The two are battling over five patents that Apple has accused Samsung of infringing to create nine newer smartphones and a tablet.
Samsung was accused by a lawyer of "slavishly'' copying key features of its iPhone and iPad products and faced a demand for $2.2 billion in damages.
Denying the accusation Samsung's attorney said its Google-developed software differed from Apple's operating system.
Lawyer William Price cited an email from Apple founder Steve Jobs to show that he had ordered employees to wage a ''holy war'' against Google and its Android system, believing it was a rip-off of Apple's operating system, while making his closing submissions.
According to Price, that was the sole reason Apple filed the lawsuit against Samsung.
John Quinn, one of the four lawyers involved in the company's closing argument said Samsung did not think it owed Apple a nickel.
He further said Apple wanted to monopolise the industry, and was trying to attack Google and Android by attacking the most successful Android maker - Samsung.
Arguments in the landmark court battle between Apple and Samsung over smartphone patents ended today with verbal fireworks between duelling attorneys as they made closing arguments.
Apple Inc.'s lawyer told a jury at a $2 billion trial that Samsung Electronics Co. made itself a dominant player in the smartphone industry only by copying the iPhone maker on ''feature after feature'' over several years.
Meanwhile, Bloomberg reported, Apple and Samsung each presented two hours of closing arguments yesterday after almost four weeks of testimony at their second US trial over patent infringement claims.
At the time Apple introduced the iPhone, in 2007 Samsung had only 5 per cent of the US mobile handset market and did not even offer a touch smartphone, according to attorney Harold McElhinny, Bloomberg reports.

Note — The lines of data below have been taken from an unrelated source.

(* ===== verification/YamlTimestamp.v ===== *)
(** The timestamp type of js-yaml: what [toISOString] writes is matched by the
    timestamp pattern and constructed back to the same instant. *)
From S2P Require Import Prelude JsString JsNumber YamlValue YamlTypes.

(** ** Days and civil dates *)

Lemma year_of_era doe : 0 <= doe < 146097 ->
  let yoe := (doe - doe / 1460 + doe / 36524 - doe / 146096) / 365 in
  0 <= yoe <= 399 /\ 0 <= doe - (365 * yoe + yoe / 4 - yoe / 100) <= 365.
Proof. intros H. cbv zeta. Z.div_mod_to_equations. lia. Qed.

Lemma month_of_year doy : 0 <= doy <= 365 ->
  let mp := (5 * doy + 2) / 153 in
  0 <= mp <= 11 /\ 1 <= doy - (153 * mp + 2) / 5 + 1 <= 31.
Proof. intros H. cbv zeta. Z.div_mod_to_equations. lia. Qed.

Lemma civil_days z : let '(y, m, d) := civil_of_days z in
  0 <= m <= 11 /\ 1 <= d <= 31 /\ days_of_civil y m d = z.
Proof.
  unfold civil_of_days. set (era := (z + 719468) / 146097). set (doe := (z + 719468) mod 146097).
  assert (Hz : z + 719468 = era * 146097 + doe) by (unfold era, doe; Z.div_mod_to_equations; lia).
  assert (Hdoe : 0 <= doe < 146097) by (apply Z.mod_pos_bound; lia). clearbody era doe.
  destruct (year_of_era doe Hdoe) as [Hy Hd]. cbv zeta in *.
  set (yoe := (doe - doe / 1460 + doe / 36524 - doe / 146096) / 365) in *. clearbody yoe.
  destruct (month_of_year _ Hd) as [Hm Hday]. cbv zeta in *.
  set (doy := doe - (365 * yoe + yoe / 4 - yoe / 100)) in *.
  set (mp := (5 * doy + 2) / 153) in *. assert (Edoy : doy = doe - (365 * yoe + yoe / 4 - yoe / 100)) by done.
  clearbody mp doy.
  set (m := if mp <? 10 then mp + 2 else mp - 10).
  assert (Hmm : 0 <= m <= 11) by (unfold m; destr_cmp; lia).
  assert (Hmp : (m + 10) mod 12 = mp) by (unfold m; destr_cmp; Z.div_mod_to_equations; lia).
  split; [done|]. split; [done|]. unfold days_of_civil. rewrite (Z.mod_small m), (Z.div_small m), Hmp by lia.
  set (y' := if m <=? 1 then _ else _).
  assert (y' = yoe + era * 400) as -> by (unfold y'; destruct (m <=? 1); lia).
  replace ((yoe + era * 400) / 4) with (yoe / 4 + era * 100) by (Z.div_mod_to_equations; lia).
  replace ((yoe + era * 400) / 100) with (yoe / 100 + era * 4) by (Z.div_mod_to_equations; lia).
  replace ((yoe + era * 400) / 400) with era by (Z.div_mod_to_equations; lia).
  lia.
Qed.

(** ** Padded numerals *)

Lemma pad_digits (k : nat) n : 0 <= n < 10 ^ Z.of_nat (S k) ->
  exists ds, pad (Z.of_nat (S k)) n = (fun d => 48 + d) <$> ds /\ length ds = S k /\
    Forall (fun d => 0 <= d < 10) ds /\ digits_value 10 ds = n.
Proof.
  intros Hn. destruct (digits_spec 10 n) as (ds & E & HF & _ & V); [lia..|].
  pose proof (length_digits 10 n k ltac:(lia) Hn) as Hl. unfold pad, zeros, slen. rewrite E in *.
  rewrite length_fmap in *. exists (replicate (S k - length ds) 0 ++ ds). repeat split.
  - rewrite fmap_app, fmap_replicate. f_equal; [f_equal; lia|]. apply list_fmap_ext.
    intros i d Hd. rewrite Forall_lookup in HF. specialize (HF i d Hd). unfold digit_char. destr_cmp; lia.
  - rewrite length_app, length_replicate. lia.
  - apply Forall_app. split; [apply Forall_replicate; lia|done].
  - unfold digits_value in *. rewrite foldl_app.
    assert (forall j, foldl (fun acc d => acc * 10 + d) 0 (replicate j 0) = 0) as ->; [|done].
    induction j as [|j IH]; [done|]. exact IH.
Qed.

Lemma digit_of_char d : 0 <= d < 10 -> digit_of (48 + d) = Some d.
Proof. intros H. unfold digit_of, isDecCode. destr_cmp; try lia. simpl. f_equal. lia. Qed.

Lemma pad2 n r : 0 <= n < 100 -> two_digits (pad 2 n ++ r) = Some (n, r).
Proof.
  intros H. destruct (pad_digits 1 n ltac:(done)) as (ds & E & Hl & HF & V).
  change (Z.of_nat 2) with 2 in E. rewrite E. destruct ds as [|a [|b [|]]]; try done.
  apply Forall_cons_1 in HF as [Ha [Hb _]%Forall_cons_1]. unfold digits_value in V. simpl in V.
  cbn [fmap list_fmap app two_digits]. rewrite !digit_of_char by done. do 2 f_equal. lia.
Qed.

Lemma one_or_two_pad n r : 0 <= n < 100 -> one_or_two (pad 2 n ++ r) = Some (n, r).
Proof. intros H. unfold one_or_two. by rewrite pad2. Qed.

Lemma pad4 n r : 0 <= n < 10000 -> four_digits (pad 4 n ++ r) = Some (n, r).
Proof.
  intros H. destruct (pad_digits 3 n ltac:(done)) as (ds & E & Hl & HF & V).
  change (Z.of_nat 4) with 4 in E. rewrite E. destruct ds as [|a [|b [|c [|d [|]]]]]; try done.
  apply Forall_cons_1 in HF as [Ha [Hb [Hc [Hd _]%Forall_cons_1]%Forall_cons_1]%Forall_cons_1].
  unfold digits_value in V. simpl in V. unfold four_digits. cbn [fmap list_fmap app two_digits].
  rewrite !digit_of_char by done. cbv beta iota. cbn [two_digits]. rewrite !digit_of_char by done.
  cbn [fmap option_fmap option_map]. do 2 f_equal. lia.
Qed.

Lemma span_digits_pad ds r : Forall (fun d => 0 <= d < 10) ds ->
  span_digits (((fun d => 48 + d) <$> ds) ++ 90 :: r) = (ds, 90 :: r).
Proof.
  induction 1 as [|d ds Hd _ IH]; [done|]. cbn [fmap list_fmap app span_digits].
  change (list_fmap Z Z (fun d => 48 + d) ds) with ((fun d => 48 + d) <$> ds). rewrite IH.
  destr_cmp; try lia. simpl. do 2 f_equal. lia.
Qed.

Lemma millis_pad n : 0 <= n < 1000 ->
  exists ds, pad 3 n = (fun d => 48 + d) <$> ds /\ Forall (fun d => 0 <= d < 10) ds /\
    millis ((fun d => d + 48) <$> ds) = n.
Proof.
  intros H. destruct (pad_digits 2 n ltac:(done)) as (ds & E & Hl & HF & V). exists ds. split; [exact E|].
  split; [done|]. unfold millis. rewrite firstn_all2 by (rewrite length_fmap; lia).
  rewrite length_fmap, Hl. change (replicate (3 - 3) 48) with (@nil Z). rewrite app_nil_r, <- list_fmap_compose.
  rewrite <- V. f_equal. rewrite <- (list_fmap_id ds) at 2. apply list_fmap_ext. intros. simpl. lia.
Qed.

(** ** The pattern on an ISO text *)

Section Iso.
Context (y m d hh mi se ms : Z).
Hypothesis Hy : 0 <= y < 10000.
Hypothesis Hm : 0 <= m < 100.
Hypothesis Hd : 0 <= d < 100.
Hypothesis Hhh : 0 <= hh < 100.
Hypothesis Hmi : 0 <= mi < 100.
Hypothesis Hse : 0 <= se < 100.
Hypothesis Hms : 0 <= ms < 1000.

Definition iso_text : jsstr :=
  pad 4 y ++ 45 :: pad 2 m ++ 45 :: pad 2 d ++ 84 ::
  pad 2 hh ++ 58 :: pad 2 mi ++ 58 :: pad 2 se ++ 46 :: pad 3 ms ++ [90].

Lemma iso_not_date : match_date iso_text = None.
Proof.
  unfold match_date, iso_text. rewrite pad4 by done. cbn [mbind option_bind expect].
  change (45 =? 45) with true. cbv iota. cbn [mbind option_bind]. rewrite pad2 by done. cbn [mbind option_bind expect].
  change (45 =? 45) with true. cbv iota. cbn [mbind option_bind]. rewrite pad2 by done. done.
Qed.

Lemma iso_matches : exists frac,
  match_timestamp iso_text = Some (Stamp y m d (Some (hh, mi, se, frac, None))) /\ millis frac = ms.
Proof.
  destruct (millis_pad ms Hms) as (ds & Ep & HF & Hmil). exists ((fun d => d + 48) <$> ds). split; [|done].
  unfold match_timestamp, iso_text. rewrite pad4 by done. cbn [mbind option_bind expect].
  change (45 =? 45) with true. cbv iota. cbn [mbind option_bind]. rewrite one_or_two_pad by done.
  cbn [mbind option_bind expect]. change (45 =? 45) with true. cbv iota. cbn [mbind option_bind].
  rewrite one_or_two_pad by done. cbn [mbind option_bind date_separator]. change (84 =? 84) with true. cbn [orb].
  cbv iota. cbn [mbind option_bind]. rewrite one_or_two_pad by done. cbn [mbind option_bind expect]. change (58 =? 58) with true. cbv iota.
  cbn [mbind option_bind]. rewrite pad2 by done. cbn [mbind option_bind expect]. change (58 =? 58) with true. cbv iota.
  cbn [mbind option_bind]. rewrite pad2 by done. cbn [mbind option_bind]. rewrite Ep, span_digits_pad by done. done.
Qed.
End Iso.

Lemma civil_year z : let '(y, m, d) := civil_of_days z in -683003 <= z < 2932897 -> 100 <= y <= 9999.
Proof.
  pose proof (civil_days z) as H. destruct (civil_of_days z) as [[y m] d]. destruct H as (Hm & Hd & E). intros Hz.
  unfold days_of_civil in E. rewrite (Z.mod_small m), (Z.div_small m) in E by lia.
  assert (Hmp : (m + 10) mod 12 = if m <=? 1 then m + 10 else m - 2) by (destr_cmp; Z.div_mod_to_equations; lia).
  rewrite Hmp in E. destruct (Z.leb_spec m 1); Z.div_mod_to_equations; lia.
Qed.

(** A Date of the years 100 to 9999 is written as an ISO text that the
    timestamp resolver accepts and that constructs a fresh Date of the same
    millisecond. *)
Theorem timestamp_roundtrip (h : heap) (l : nat) (t : Z) (st : option jsstr) :
  h !! l = Some (ODate t) -> -59011459200000 <= t < 253402300800000 ->
  let s := representYamlTimestamp h (VRef l) st in
  isDate h (VRef l) = true /\ resolveYamlTimestamp h (VStr s) = true /\
  constructYamlTimestamp h (VStr s) = (VRef (length h), h ++ [ODate t]).
Proof.
  intros Hl Ht. cbv zeta. unfold isDate, representYamlTimestamp. rewrite Hl. split; [done|].
  unfold resolveYamlTimestamp, constructYamlTimestamp, construct_timestamp, toISOString.
  assert (Hz : t / 86400000 * 86400000 + t mod 86400000 = t) by (Z.div_mod_to_equations; lia).
  assert (Hr : 0 <= t mod 86400000 < 86400000) by (apply Z.mod_pos_bound; lia).
  assert (Hdays : -683003 <= t / 86400000 < 2932897) by (Z.div_mod_to_equations; lia).
  pose proof (civil_days (t / 86400000)) as Hc. pose proof (civil_year (t / 86400000)) as Hy.
  set (r := t mod 86400000) in *. set (z := t / 86400000) in *. clearbody r z.
  destruct (civil_of_days z) as [[y m] d]. specialize (Hy Hdays). destruct Hc as (Hm & Hd & Ed).
  assert (iso_year y = pad 4 y) as ->.
  { unfold iso_year. destruct (Z.leb_spec 0 y), (Z.leb_spec y 9999); try lia. done. }
  fold (iso_text y (m + 1) d (r / 3600000) (r / 60000 mod 60) (r / 1000 mod 60) (r mod 1000)).
  unfold exec_timestamp. rewrite iso_not_date; [|Z.div_mod_to_equations; lia..].
  destruct (iso_matches y (m + 1) d (r / 3600000) (r / 60000 mod 60) (r / 1000 mod 60) (r mod 1000))
    as (frac & -> & Hf); [Z.div_mod_to_equations; lia..|]. split; [done|]. cbn [mbind option_bind ts_time ts_year ts_month ts_day].
  unfold alloc_obj. do 2 f_equal. f_equal. f_equal. rewrite Hf. unfold Date_UTC.
  destruct (Z.leb_spec 0 y), (Z.leb_spec y 99); try lia. cbn [andb].
  replace (m + 1 - 1) with m by lia. rewrite Ed. clear -Hz. Z.div_mod_to_equations. lia.
Qed.

Lemma timestamp_roundtrip_witness :
  let h := [ODate 951782400123] in
  let s := representYamlTimestamp h (VRef 0) None in
  isDate h (VRef 0) = true /\ resolveYamlTimestamp h (VStr s) = true /\
  constructYamlTimestamp h (VStr s) = (VRef 1, h ++ [ODate 951782400123]).
Proof. apply (timestamp_roundtrip [ODate 951782400123] 0 951782400123 None); [reflexivity|lia]. Defined.

(** A Date of the first century does not survive: midnight of 1 March of the
    year 50 is written with the year 0050 and read back as 1 March 1950. *)
Theorem timestamp_first_century :
  let t := Date_UTC 450 2 1 0 0 0 0 - 146097 * 86400000 in
  toISOString t = js "0050-03-01T00:00:00.000Z" /\
  construct_timestamp (toISOString t) = Some (Date_UTC 1950 2 1 0 0 0 0) /\ t <> Date_UTC 1950 2 1 0 0 0 0.
Proof. by vm_compute. Qed.
(** ** Mapping entries *)

(** The prototype an object was given. *)
Fixpoint proto_of (l : nat) (ps : protos) : option value :=
  match ps with [] => None | (l', v) :: ps' => if bool_decide (l = l') then Some v else proto_of l ps' end.

(** What a plain object has under a name: a property of its own or of a plain object among its
    prototypes, what [Object.prototype] has, what an object that is not plain has, or nothing where a
    prototype is null.  The prototypes of an object form no cycle, so they are at most as many as
    were given. *)
Inductive member := Found (v : value) | OfObject | OfOther (from : value) | Missing.

Fixpoint inherited (n : nat) (st : store) (k : jsstr) (proto : option value) : member :=
  match proto with
  | None => OfObject
  | Some VNull => Missing
  | Some (VRef l) =>
      match st_heap st !! l with
      | Some (OObj ps) =>
          match assoc k ps, n with
          | Some v, _ => Found v
          | None, S n' => inherited n' st k (proto_of l (st_protos st))
          | None, O => Missing
          end
      | _ => OfOther (VRef l)
      end
  | Some v => OfOther v
  end.
Definition member_of (st : store) (k : jsstr) (proto : option value) : member :=
  inherited (S (length (st_protos st))) st k proto.

(** [f.apply(this, args)] *)
Definition call (f : callee) (this : receiver) (args : list value) : L value := fun s =>
  match rt_call (c_runtime cfg) f this args (store_of s) with
  | Some (inr v, st) => Done v (set_store st s)
  | Some (inl e, st) => Raise e (set_store st s)
  | None => NoFuel
  end.

Definition is_primitive (v : value) : bool := match v with VFunc _ _ | VRef _ => false | _ => true end.

(** [v[name]()] of a plain object, where it has such a method; the one of [Object.prototype] returns
    [builtin]. *)
Definition invoke (name : string) (builtin v : value) : L (option value) :=
  let! st := gets store_of in
  match member_of st (js name) (Some v) with
  | Found (VFunc params body) => let! r := call (Written params body) (OnValue v) [] in ret (Some r)
  | Found _ | Missing => ret None
  | OfObject => ret (Some builtin)
  | OfOther from => let! r := call (Inherited from (js name)) (OnValue v) [] in ret (Some r)
  end.

(** The first of the results that is a primitive value *)
Definition primitive_or (m : L (option value)) (otherwise : L value) : L value :=
  let! r := m in
  match r with
  | Some x => if is_primitive x then ret x else otherwise
  | None => otherwise
  end.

He said, the company, after methodically electing to ''copy feature after feature after feature of the iPhone'' in its own devices, was the world's leading seller of smartphones powered by Google Inc's Android operating system.
Apple and Samsung have faced each other in court battles across four continents over a market valued at $338.2 billion last year, according to data compiled by Bloomberg. Samsung had 31 per cent of industry revenue, as against 15 per cent for Apple, whose share of the market had fallen after the touch-screen interface became more commonplace and Samsung, LG Electronics Inc and Lenovo Group Ltd introduced lower-cost alternatives.